For the entries below, the result should be an exact transcription of the lines from the one with "From Stdlib Require Import Ascii NArith." up to and including the one with "Variable extract_text : Page → string.", and only those.

══ MATERIALS PROVIDED ══

(** * Thompson NFA construction and search: a shallow embedding

    The development follows the two source modules of the repository:
    the recursive-descent parser (module-level [pattern] and [pos], the rule
    functions [expr], [term], [factor], [atom], [char], and [toParseTree]) and
    the NFA module (the state primitives, the seven fragment operators, the two
    compilers [toNFA] and [toNFAfromParseTree], and the simulation
    [addNextState] / [search] / [recognize]).

    Modelling conventions.
    - A JavaScript string is the list of its UTF-16 code units, a
      [jsstring]; a code unit is a number.  Index access [pattern[pos]]
      reads one code unit; [for ... of] iteration yields code points, a
      surrogate pair as one string of two code units ([codePoints]).
    - A value that may be [undefined] at run time is a [value].
    - [FA_State] objects live in a heap, a [list FA_State]; an object
      reference is its index.  [createState] allocates at the end of the list.
      Property assignment and [push] on an object are [alter] at its index.
    - The object used as a dictionary ([transition]) is a
      [gmap jsstring ref]; its keys are the strings the compilers pass to
      [fromSymbol] and, for an [undefined] label, the string [undefined].
      The properties an object inherits are not modelled: their names are
      longer than any string indexing or iteration yields.
    - The module-level variables of the parser are the record [globals],
      threaded through every rule function.
    - [throw] is the [Throw] outcome.  Recursion that the source leaves
      unbounded carries a fuel argument; [OutOfFuel] / [None] is shown
      never to be returned by the entry points. *)

From stdpp Require Import gmap strings list.
From Stdlib Require Import Ascii NArith.
From Stdlib Require String.
(** A stand-in for the NER pipeline, for examples: the entities of a
    text are its capitalised words. *)
Definition capitalised (word : string) : bool :=
  match word with
  | String c _ => bool_decide (65 ≤ nat_of_ascii c ≤ 90)%nat
  | EmptyString => false
  end.

Definition word_ner (text : string) : list string :=
  filter (λ w, capitalised w = true) (String.words text).

(** ** PDF text extraction *)

(** What [PdfReader(file)] returns: an object with the list [pages]. *)
Record reader (Page : Type) : Type := { pages : list Page }.
Arguments pages {Page} _.

Section Extraction.

(** Uploaded files and the pages of a PDF are opaque. *)
Variables File Page : Type.

(** [PdfReader(file)] raises on a file it cannot read. *)
Variable PdfReader : File → option (reader Page).

(** [page.extract_text()] returns a string, the empty one for a page
    without a text layer. *)
Variable extract_text : Page → string.

(** [extract_text_from_pdfs] (lines 30 to 36). *)
Definition extract_text_from_pdfs (files : list File) : option (list string) :=
  for_each files
    (λ texts file,
       reader ← PdfReader file;
       for_each (pages reader)
         (λ texts page, Some (texts ++ [extract_text page]))
         texts)
    [].

(** The number of pages of a file (of a file that cannot be read, none). *)
Definition page_count (file : File) : nat :=
  from_option (λ r, length (pages r)) 0%nat (PdfReader file).

(** The texts of the pages of a file, in page order. *)
Definition page_texts (file : File) : list string :=
  from_option (λ r, extract_text <$> pages r) [] (PdfReader file).

End Extraction.
(** The cache file: its content if it exists, and whether it can be
    written. *)
Record Cache : Type := mkCache {
  cached : option string;
  writable : bool
}.

Definition cache_exists (_ : value) (c : Cache) : bool :=
  match cached c with Some _ => true | None => false end.

Definition cache_read (_ : value) (c : Cache) : result value :=
  match cached c with
  | Some s => Ok (VStr s)
  | None => Throw (OtherError "Error" "ENOENT: no such file or directory")
  end.

Definition cache_write (_ : value) (data : value) (c : Cache)
    : result unit * Cache :=
  if writable c then (Ok tt, mkCache (Some (to_string data)) true)
  else (Throw (OtherError "Error" "EACCES: permission denied"), c).

Definition run_checkLogin (c : Cache) :=
  checkLogin Cache cache_exists cache_read cache_write (VStr "/cache.txt")
    (mkState c []).

End ScriptedCli.

(** * Onboarding: saving the user data

    [saveData] of [cli/onboarding_process.mjs].  The parameter
    [retryAttempts] is a number, as it is documented; delays are given to
    [sleep] in milliseconds and recorded in whole seconds (every delay of the
    loop is a multiple of 1000). *)

(** The own enumerable properties of a value, as [{ ...v }] copies them;
    keys are kept in the order of insertion. *)
Fixpoint index_entries (i : nat) (items : list value) : list (string * value) :=
  match items with
  | [] => []
  | x :: rest => (to_string (VNum (Z.of_nat i)), x) :: index_entries (S i) rest
  end.

Fixpoint char_entries (i : nat) (s : string) : list (string * value) :=
  match s with
  | EmptyString => []
  | String c rest =>
      (to_string (VNum (Z.of_nat i)), VStr (String c "")) :: char_entries (S i) rest
  end.

Definition own_entries (v : value) : list (string * value) :=
  match v with
  | VObj fields => fields
  | VArr items => index_entries 0 items
  | VStr s => char_entries 0 s
  | _ => []
  end.

Fixpoint set_entry (k : string) (v : value) (fields : list (string * value))
    : list (string * value) :=
  match fields with
  | [] => [(k, v)]
  | (k', v') :: rest =>
      if String.eqb k k' then (k, v) :: rest else (k', v') :: set_entry k v rest
  end.

(** [{ ...fields, ...v }]. *)
Definition spread_into (fields : list (string * value)) (v : value)
    : list (string * value) :=
  fold_left (fun acc kv => set_entry (fst kv) (snd kv) acc) (own_entries v) fields.

Record OnboardingProcess : Type := mkOnboardingProcess {
  userData : value;
  systemData : value;
  autoSavePath : value;
  cacheSavePath : value
}.

(** The delays of [k] successive failures, in seconds, from the backoff
    time [backoffTime] (in milliseconds) on. *)
Fixpoint backoff_sleeps (backoffTime : Z) (k : nat) : list event :=
  match k with
  | O => []
  | S k' => EvSleep (backoffTime / 1000) :: backoff_sleeps (backoffTime * 2) k'
  end.

Section Onboarding.

Variable World : Type.
(** The class [[a-z0-9]] of [clean_text]. *)
Definition lower_alnum (c : N) : bool := ascii_lower c || ascii_digit c.

Definition isspace (c : N) : bool := in_ranges c White_Space.
Definition cased (c : N) : bool := in_ranges c Cased.
Definition case_ignorable (c : N) : bool := in_ranges c Case_Ignorable.

Definition maps (c : N) (m : N * N * N * N) : bool :=
  let '(first, last, step, _) := m in
  ((first <=? c) && (c <=? last) && ((c - first) mod step =? 0))%N.

(** The lower-case form of one code point.  U+0130, capital I with dot
    above, is the one code point with a lower-case form of two code
    points: i and the combining dot above. *)
Definition to_lower (c : N) : list N :=
  if (c =? 0x130)%N then [0x69; 0x307]%N
  else match find (maps c) Lowercase_Mapping with
       | Some (first, _, _, image) => [image + (c - first)]%N
       | None => [c]
       end.

Fixpoint skip_ignorable (s : list N) : list N :=
  match s with
  | [] => []
  | c :: s' => if case_ignorable c then skip_ignorable s' else s
  end.

(** The capital sigma U+03A3 becomes the final sigma U+03C2 when the
    nearest code point before it that is not case-ignorable is cased and
    the nearest one after it is not.  [before] is the text before the
    sigma, last code point first. *)
Definition final_sigma (before after : list N) : bool :=
  match skip_ignorable before with
  | [] => false
  | c :: _ =>
      if cased c then
        match skip_ignorable after with
        | [] => true
        | c' :: _ => negb (cased c')
        end
      else false
  end.

Fixpoint lower_go (before s : list N) : list N :=
  match s with
  | [] => []
  | c :: s' =>
      (if (c =? 0x3A3)%N
       then [if final_sigma before s' then 0x3C2 else 0x3C3]%N
       else to_lower c)
      ++ lower_go (c :: before) s'
  end.

(** [str.lower] *)
Definition lower (s : list N) : list N := lower_go [] s.

(** [re.sub(r'[^a-z0-9\s]', ' ', text)] *)
Definition sub_special (text : list N) : list N :=
  (λ c, if lower_alnum c || isspace c then c else 0x20%N) <$> text.

Definition flush (cur : list N) : list (list N) :=
  match cur with [] => [] | _ => [cur] end.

═══

• REPLY TO THE TASK:
From Stdlib Require Import Ascii NArith.
From Stdlib Require String.
(** A stand-in for the NER pipeline, for examples: the entities of a
    text are its capitalised words. *)
Definition capitalised (word : string) : bool :=
  match word with
  | String c _ => bool_decide (65 ≤ nat_of_ascii c ≤ 90)%nat
  | EmptyString => false
  end.

Definition word_ner (text : string) : list string :=
  filter (λ w, capitalised w = true) (String.words text).

(** ** PDF text extraction *)

(** What [PdfReader(file)] returns: an object with the list [pages]. *)
Record reader (Page : Type) : Type := { pages : list Page }.
Arguments pages {Page} _.

Section Extraction.

(** Uploaded files and the pages of a PDF are opaque. *)
Variables File Page : Type.

(** [PdfReader(file)] raises on a file it cannot read. *)
Variable PdfReader : File → option (reader Page).

(** [page.extract_text()] returns a string, the empty one for a page
    without a text layer. *)
Variable extract_text : Page → string.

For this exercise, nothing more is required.